[Stored data entries]

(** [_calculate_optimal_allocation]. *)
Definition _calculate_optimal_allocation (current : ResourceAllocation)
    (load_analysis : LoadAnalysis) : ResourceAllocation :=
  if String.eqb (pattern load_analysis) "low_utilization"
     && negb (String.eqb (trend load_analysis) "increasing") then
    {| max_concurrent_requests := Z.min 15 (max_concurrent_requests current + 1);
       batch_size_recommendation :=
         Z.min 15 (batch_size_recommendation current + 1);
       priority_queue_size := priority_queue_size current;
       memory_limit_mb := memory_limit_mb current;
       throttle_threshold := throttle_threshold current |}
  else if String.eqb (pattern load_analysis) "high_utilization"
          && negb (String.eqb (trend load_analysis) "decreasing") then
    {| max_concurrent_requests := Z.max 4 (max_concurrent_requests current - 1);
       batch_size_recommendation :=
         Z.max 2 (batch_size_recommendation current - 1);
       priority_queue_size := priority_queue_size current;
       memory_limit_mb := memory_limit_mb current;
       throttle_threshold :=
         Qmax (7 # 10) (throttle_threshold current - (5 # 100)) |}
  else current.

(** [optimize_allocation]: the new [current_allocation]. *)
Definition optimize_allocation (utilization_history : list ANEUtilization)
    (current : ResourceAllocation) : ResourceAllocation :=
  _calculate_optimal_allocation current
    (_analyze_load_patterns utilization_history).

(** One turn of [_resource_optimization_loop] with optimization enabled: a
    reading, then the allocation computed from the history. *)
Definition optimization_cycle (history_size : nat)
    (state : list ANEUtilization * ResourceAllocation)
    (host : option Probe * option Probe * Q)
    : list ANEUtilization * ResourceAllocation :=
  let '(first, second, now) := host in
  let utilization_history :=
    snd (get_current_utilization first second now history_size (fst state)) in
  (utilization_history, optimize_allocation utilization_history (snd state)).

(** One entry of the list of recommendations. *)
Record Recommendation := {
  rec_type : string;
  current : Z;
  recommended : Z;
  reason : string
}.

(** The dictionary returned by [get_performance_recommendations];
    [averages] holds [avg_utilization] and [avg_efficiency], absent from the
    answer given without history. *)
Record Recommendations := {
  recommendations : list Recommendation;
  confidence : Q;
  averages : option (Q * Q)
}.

→ WHAT TO PRODUCE:
Please go through the data above and copy each line containing the word "from".

→ YOUR RESPONSE:
    reading, then the allocation computed from the history. *)
    [averages] holds [avg_utilization] and [avg_efficiency], absent from the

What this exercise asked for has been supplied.